### ABOUT THIS TASK:
Once the line containing "destruct (py_float_of_int (Z.max" is found in the records below, return it and each following line exactly, up to and including the line containing "cbn [safety_stock reorder_point", and nothing else.
──────
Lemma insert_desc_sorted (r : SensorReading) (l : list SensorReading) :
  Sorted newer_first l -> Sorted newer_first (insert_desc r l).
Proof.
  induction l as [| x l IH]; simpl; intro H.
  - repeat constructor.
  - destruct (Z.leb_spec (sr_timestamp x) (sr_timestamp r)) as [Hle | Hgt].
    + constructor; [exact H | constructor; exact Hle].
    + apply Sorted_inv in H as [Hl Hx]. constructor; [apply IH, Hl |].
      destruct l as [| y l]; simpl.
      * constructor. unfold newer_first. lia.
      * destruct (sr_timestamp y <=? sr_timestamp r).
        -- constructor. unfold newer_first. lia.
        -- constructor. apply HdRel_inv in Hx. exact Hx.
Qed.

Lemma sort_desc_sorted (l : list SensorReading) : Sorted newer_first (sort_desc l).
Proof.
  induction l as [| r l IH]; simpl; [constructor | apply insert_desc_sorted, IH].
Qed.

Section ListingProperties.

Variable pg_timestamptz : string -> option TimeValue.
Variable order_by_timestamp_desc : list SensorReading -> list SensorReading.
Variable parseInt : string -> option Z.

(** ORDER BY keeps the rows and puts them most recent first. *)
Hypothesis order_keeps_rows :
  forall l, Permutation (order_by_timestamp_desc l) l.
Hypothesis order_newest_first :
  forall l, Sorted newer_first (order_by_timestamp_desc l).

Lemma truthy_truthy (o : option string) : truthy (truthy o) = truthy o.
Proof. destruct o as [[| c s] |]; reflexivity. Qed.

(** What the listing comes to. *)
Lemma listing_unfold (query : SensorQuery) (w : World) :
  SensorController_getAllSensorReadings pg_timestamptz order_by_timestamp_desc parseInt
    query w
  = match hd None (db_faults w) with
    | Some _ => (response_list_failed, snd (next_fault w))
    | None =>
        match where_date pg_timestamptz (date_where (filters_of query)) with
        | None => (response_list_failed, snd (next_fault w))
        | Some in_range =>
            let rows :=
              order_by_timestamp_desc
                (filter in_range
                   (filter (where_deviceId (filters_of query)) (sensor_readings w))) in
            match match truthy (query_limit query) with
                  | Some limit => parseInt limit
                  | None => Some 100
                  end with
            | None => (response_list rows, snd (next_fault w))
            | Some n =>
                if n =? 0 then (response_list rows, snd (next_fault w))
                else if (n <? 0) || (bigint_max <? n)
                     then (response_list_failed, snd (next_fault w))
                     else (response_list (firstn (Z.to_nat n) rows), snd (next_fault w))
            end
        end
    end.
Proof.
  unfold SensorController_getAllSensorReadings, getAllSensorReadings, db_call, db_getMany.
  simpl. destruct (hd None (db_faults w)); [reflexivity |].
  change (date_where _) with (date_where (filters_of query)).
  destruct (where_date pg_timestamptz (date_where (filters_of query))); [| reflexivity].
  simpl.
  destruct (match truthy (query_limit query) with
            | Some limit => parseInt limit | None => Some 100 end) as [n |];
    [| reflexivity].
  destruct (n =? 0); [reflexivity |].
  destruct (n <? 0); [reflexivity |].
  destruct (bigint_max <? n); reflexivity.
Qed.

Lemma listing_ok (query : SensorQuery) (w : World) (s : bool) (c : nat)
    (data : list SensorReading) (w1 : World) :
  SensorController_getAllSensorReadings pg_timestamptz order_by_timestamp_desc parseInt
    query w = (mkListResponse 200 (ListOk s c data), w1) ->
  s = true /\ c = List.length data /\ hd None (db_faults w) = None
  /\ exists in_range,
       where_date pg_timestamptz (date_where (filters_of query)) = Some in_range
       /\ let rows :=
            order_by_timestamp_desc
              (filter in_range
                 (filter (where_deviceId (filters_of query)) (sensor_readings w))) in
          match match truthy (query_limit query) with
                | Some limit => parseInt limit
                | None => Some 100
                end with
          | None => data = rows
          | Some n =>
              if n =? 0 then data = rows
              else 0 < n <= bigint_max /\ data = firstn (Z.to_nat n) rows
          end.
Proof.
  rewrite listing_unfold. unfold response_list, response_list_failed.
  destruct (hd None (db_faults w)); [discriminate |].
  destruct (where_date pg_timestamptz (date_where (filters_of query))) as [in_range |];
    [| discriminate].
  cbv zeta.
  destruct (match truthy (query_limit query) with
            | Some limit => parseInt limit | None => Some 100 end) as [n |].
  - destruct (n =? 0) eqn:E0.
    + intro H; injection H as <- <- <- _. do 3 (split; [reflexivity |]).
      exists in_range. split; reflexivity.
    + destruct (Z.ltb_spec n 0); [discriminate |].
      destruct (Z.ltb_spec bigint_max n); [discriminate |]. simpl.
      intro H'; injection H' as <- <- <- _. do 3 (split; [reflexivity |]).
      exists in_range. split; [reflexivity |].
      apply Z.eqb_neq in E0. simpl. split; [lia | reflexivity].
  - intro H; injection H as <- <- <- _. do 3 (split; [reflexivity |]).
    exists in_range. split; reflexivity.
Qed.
──────
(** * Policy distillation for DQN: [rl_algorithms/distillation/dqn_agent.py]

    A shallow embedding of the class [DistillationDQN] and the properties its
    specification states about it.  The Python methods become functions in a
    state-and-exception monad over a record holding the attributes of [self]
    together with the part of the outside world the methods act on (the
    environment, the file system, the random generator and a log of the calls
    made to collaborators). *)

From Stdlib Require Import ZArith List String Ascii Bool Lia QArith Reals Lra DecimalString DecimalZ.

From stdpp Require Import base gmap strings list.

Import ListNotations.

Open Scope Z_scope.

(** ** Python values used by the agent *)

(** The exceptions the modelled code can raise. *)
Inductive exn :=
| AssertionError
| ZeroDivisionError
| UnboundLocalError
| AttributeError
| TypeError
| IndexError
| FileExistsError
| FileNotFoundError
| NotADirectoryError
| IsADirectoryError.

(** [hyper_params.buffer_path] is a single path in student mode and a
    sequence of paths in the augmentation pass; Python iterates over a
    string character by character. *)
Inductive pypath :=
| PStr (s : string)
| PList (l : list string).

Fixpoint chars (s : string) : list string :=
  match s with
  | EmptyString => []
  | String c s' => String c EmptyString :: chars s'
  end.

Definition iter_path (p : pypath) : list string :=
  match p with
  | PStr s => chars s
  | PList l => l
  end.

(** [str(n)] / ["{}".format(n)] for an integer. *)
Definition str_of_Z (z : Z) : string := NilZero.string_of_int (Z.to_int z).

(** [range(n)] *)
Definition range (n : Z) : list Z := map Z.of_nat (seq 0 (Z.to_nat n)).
──────
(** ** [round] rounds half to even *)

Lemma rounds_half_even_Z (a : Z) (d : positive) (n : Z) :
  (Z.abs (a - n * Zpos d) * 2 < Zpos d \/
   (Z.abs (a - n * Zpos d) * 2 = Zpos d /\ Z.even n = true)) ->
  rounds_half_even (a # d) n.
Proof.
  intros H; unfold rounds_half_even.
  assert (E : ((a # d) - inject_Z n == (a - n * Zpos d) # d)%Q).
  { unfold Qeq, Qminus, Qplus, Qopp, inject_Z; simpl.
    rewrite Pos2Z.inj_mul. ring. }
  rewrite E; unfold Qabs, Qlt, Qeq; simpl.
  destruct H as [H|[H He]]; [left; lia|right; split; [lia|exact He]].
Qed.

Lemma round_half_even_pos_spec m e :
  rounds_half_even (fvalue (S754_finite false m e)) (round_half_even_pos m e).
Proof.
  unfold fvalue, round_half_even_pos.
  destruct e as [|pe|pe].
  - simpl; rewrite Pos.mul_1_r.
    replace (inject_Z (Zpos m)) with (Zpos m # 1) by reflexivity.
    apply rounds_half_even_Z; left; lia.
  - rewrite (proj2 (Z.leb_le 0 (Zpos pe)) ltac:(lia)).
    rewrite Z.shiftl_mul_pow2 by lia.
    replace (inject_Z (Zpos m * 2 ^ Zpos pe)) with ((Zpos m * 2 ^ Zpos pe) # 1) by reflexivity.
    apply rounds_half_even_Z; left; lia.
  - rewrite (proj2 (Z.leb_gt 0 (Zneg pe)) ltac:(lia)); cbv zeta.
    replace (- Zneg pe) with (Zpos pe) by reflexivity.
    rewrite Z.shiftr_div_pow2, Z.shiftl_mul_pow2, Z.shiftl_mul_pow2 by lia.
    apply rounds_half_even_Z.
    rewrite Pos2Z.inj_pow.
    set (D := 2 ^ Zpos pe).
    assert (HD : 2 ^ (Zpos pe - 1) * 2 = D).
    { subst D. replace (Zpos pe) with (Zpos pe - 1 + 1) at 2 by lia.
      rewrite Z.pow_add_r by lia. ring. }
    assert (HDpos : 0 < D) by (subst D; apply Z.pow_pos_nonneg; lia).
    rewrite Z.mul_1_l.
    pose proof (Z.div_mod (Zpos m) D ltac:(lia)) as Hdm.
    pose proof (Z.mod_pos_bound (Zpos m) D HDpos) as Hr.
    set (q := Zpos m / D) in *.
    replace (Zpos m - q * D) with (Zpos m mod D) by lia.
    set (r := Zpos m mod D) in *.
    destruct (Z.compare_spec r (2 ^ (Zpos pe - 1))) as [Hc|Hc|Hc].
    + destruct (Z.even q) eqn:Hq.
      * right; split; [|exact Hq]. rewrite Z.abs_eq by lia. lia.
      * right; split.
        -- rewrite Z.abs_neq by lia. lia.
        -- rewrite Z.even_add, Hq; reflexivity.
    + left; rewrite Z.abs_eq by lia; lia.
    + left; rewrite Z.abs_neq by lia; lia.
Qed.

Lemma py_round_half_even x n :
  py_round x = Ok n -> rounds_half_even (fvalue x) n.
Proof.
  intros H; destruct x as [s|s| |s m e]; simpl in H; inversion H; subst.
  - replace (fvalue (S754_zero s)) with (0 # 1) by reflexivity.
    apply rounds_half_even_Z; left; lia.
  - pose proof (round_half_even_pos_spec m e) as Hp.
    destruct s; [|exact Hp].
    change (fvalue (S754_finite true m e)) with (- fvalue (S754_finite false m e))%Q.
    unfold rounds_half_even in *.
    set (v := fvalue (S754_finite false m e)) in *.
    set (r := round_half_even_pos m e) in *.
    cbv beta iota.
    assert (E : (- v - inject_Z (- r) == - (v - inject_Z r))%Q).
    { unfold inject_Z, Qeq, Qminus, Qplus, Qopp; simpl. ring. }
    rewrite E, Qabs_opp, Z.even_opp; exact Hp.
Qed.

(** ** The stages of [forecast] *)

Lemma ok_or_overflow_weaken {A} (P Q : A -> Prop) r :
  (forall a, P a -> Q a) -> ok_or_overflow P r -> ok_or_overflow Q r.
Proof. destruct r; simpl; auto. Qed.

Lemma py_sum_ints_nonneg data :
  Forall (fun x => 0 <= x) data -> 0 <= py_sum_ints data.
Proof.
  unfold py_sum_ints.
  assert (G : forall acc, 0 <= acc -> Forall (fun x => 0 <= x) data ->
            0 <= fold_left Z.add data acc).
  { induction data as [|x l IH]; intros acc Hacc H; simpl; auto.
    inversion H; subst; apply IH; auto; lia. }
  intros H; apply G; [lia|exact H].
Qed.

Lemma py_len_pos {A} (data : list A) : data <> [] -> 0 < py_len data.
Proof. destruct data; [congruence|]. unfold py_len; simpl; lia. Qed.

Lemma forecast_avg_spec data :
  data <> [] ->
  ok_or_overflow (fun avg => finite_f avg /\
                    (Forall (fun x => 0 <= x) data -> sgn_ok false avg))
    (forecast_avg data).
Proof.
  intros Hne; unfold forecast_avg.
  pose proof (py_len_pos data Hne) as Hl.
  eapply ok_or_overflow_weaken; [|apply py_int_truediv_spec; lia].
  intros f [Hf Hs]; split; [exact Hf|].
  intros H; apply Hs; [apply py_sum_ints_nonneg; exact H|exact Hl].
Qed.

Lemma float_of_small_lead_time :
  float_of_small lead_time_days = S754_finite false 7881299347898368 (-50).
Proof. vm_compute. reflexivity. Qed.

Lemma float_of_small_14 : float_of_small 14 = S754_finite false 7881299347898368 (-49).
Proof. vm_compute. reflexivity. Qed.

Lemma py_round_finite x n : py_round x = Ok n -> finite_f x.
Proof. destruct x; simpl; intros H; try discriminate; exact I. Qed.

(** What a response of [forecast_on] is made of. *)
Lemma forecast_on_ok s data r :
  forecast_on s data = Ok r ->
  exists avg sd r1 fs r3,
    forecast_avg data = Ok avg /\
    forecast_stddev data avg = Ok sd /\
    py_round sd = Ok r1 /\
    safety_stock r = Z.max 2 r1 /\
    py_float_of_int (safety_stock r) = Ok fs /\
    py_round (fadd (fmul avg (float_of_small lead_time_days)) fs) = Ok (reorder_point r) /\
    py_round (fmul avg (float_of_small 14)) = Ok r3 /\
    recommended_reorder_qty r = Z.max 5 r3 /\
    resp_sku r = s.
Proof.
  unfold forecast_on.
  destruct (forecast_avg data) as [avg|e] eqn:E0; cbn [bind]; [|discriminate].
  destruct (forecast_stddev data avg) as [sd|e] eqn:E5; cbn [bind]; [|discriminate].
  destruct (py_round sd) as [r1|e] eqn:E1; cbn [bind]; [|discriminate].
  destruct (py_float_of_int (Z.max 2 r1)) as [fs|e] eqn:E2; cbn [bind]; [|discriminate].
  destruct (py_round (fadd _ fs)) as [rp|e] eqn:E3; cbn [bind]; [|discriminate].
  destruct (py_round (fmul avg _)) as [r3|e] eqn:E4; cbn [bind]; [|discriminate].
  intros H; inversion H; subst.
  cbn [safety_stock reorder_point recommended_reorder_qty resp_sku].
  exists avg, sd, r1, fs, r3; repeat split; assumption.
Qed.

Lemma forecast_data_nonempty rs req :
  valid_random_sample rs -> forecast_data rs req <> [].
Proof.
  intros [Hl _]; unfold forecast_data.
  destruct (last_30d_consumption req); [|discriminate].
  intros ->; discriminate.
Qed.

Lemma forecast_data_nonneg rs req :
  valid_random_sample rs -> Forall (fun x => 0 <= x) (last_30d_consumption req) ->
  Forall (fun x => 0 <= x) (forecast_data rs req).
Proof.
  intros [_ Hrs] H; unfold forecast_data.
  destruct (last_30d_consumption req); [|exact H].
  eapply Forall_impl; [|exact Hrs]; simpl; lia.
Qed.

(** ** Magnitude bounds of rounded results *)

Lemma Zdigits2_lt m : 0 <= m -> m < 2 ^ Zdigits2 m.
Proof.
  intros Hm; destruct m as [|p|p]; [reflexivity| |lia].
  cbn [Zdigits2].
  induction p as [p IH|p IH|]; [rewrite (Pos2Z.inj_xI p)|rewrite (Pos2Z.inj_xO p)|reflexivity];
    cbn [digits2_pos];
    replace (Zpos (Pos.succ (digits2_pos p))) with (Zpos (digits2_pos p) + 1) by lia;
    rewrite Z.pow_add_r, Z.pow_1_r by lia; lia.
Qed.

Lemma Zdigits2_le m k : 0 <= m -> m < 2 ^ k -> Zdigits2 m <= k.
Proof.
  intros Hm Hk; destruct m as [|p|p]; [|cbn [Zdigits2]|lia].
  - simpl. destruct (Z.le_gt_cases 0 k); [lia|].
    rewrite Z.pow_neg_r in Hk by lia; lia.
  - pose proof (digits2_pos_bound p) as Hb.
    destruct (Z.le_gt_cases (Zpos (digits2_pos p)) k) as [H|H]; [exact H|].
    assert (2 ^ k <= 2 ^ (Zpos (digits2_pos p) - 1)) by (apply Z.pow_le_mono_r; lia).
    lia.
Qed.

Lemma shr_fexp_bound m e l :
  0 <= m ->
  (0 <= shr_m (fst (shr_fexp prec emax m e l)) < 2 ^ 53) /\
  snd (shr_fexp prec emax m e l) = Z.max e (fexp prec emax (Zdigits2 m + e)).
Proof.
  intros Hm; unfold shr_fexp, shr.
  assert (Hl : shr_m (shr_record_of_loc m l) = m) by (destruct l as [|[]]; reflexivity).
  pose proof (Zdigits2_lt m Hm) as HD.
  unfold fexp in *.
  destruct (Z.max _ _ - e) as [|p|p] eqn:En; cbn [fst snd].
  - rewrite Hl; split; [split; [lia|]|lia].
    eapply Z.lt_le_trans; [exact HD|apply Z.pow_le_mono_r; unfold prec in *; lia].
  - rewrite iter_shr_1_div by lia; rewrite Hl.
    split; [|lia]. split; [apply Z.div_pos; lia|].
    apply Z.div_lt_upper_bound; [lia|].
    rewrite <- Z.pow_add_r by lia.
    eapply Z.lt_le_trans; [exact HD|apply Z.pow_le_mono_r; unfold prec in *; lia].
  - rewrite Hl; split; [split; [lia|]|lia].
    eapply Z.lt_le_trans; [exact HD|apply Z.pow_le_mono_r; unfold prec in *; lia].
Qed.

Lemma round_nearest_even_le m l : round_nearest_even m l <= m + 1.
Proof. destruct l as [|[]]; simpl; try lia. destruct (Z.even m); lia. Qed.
──────
### EXERCISE OUTPUT:
  destruct (py_float_of_int (Z.max 2 r1)) as [fs|e] eqn:E2; cbn [bind]; [|discriminate].
  destruct (py_round (fadd _ fs)) as [rp|e] eqn:E3; cbn [bind]; [|discriminate].
  destruct (py_round (fmul avg _)) as [r3|e] eqn:E4; cbn [bind]; [|discriminate].
  intros H; inversion H; subst.
  cbn [safety_stock reorder_point recommended_reorder_qty resp_sku].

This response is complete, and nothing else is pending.